Willkommen als Teilnehmer ist, wer ein englisches Automobil fährt. Dabei spielt es keine Rolle, ob das Auto jung oder alt, selten oder weitverbreitet ist. Und so parkierte denn auch ein Mini der Achtzigerjahre neben einem Rolls-Royce der Golden Sixties, oder ein Lotus Esprit der Neuzeit neben einem MG TC, der knapp nach dem Zweiten Weltkrieg gebaut wurde.

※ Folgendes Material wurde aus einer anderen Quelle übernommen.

(** ** The interleaving *)

Inductive step : _Child -> _Child -> Prop :=
| st_submit c dl cpu : step c (submit dl cpu c).2
| st_send_failed c stalled : step c (send_failed stalled c)
| st_cancel c cid : step c (settle cid Cancelled c)
| st_kill c why : step c (kill why c)
| st_exits c : step c (_terminate c)
| st_settle c cid w k : c.(rd) = Settling cid w k ->
    step c (with_rd Reading (match k with Some why => kill why (settle cid w c) | None => settle cid w c end))
| st_invalid c : c.(rd) = Reading -> step c (with_rd Broke (kill invalid_frame c))
| st_protocol c why : c.(rd) = Reading -> step c (with_rd (match c.(reason) with None => Blaming why | Some _ => Broke end) c)
| st_blame c why : c.(rd) = Blaming why -> step c (with_rd Broke (with_reason (Some why) c))
| st_eof c : c.(rd) = Reading -> step c (with_rd Broke c)
| st_describe c code : c.(rd) = Broke -> step c (finish_describe code c)
| st_choose c message : c.(rd) = Described message -> step c (finish_choose message c)
| st_take c w : c.(rd) = Taking w -> step c (finish_take w c)
| st_finish_fail c cid cids w : c.(rd) = Failing (cid :: cids) w -> step c (with_rd (Failing cids w) (settle cid w c))
| st_finish_tail c w : c.(rd) = Failing [] w -> step c (finish_tail c)
| st_look c now : c.(wt) = Waiting -> c.(stop) = false -> step c (watch_look now c)
| st_watch_stop c : c.(wt) = Waiting -> c.(stop) = true -> step c (with_wt Stopped c)
| st_expire c cids calls : c.(wt) = Late cids calls -> step c (expire_take cids calls c)
| st_expire_fail c cid cids calls : c.(wt) = Expiring (cid :: cids) calls -> step c (with_wt (Expiring cids calls) (settle cid TimedOut c))
| st_expire_kill c calls : c.(wt) = Expiring [] calls -> step c (with_wt (Usage calls) (kill deadline_kill c))
| st_usage c rss cpu calls : c.(wt) = Usage calls -> step c (watch_usage rss cpu calls c).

Sonderausstellung mit Jaguar-Limousinen

Jedes Jahr wird ein «Special Guest» eingeladen. 2012 fiel die Wahl auf Jaguar. Georg Dönni stellte für das 33. BCM zusammen mit dem Jaguar Drivers Club eine Limousinen-Ausstellung zusammen. Praktisch jeder je gebaute Limousinentyp von Jaguar/Daimler, inklusive der Vorkriegsmodelle von S.S., waren zu bewundern, schön aufgereiht in der Mitte des Platzes. Und es sollte nicht dabei bleiben. Fast 200 Jaguar-Fahrzeuge parkierten schliesslich auf den Wegen rund um den Flugplatz Mollis.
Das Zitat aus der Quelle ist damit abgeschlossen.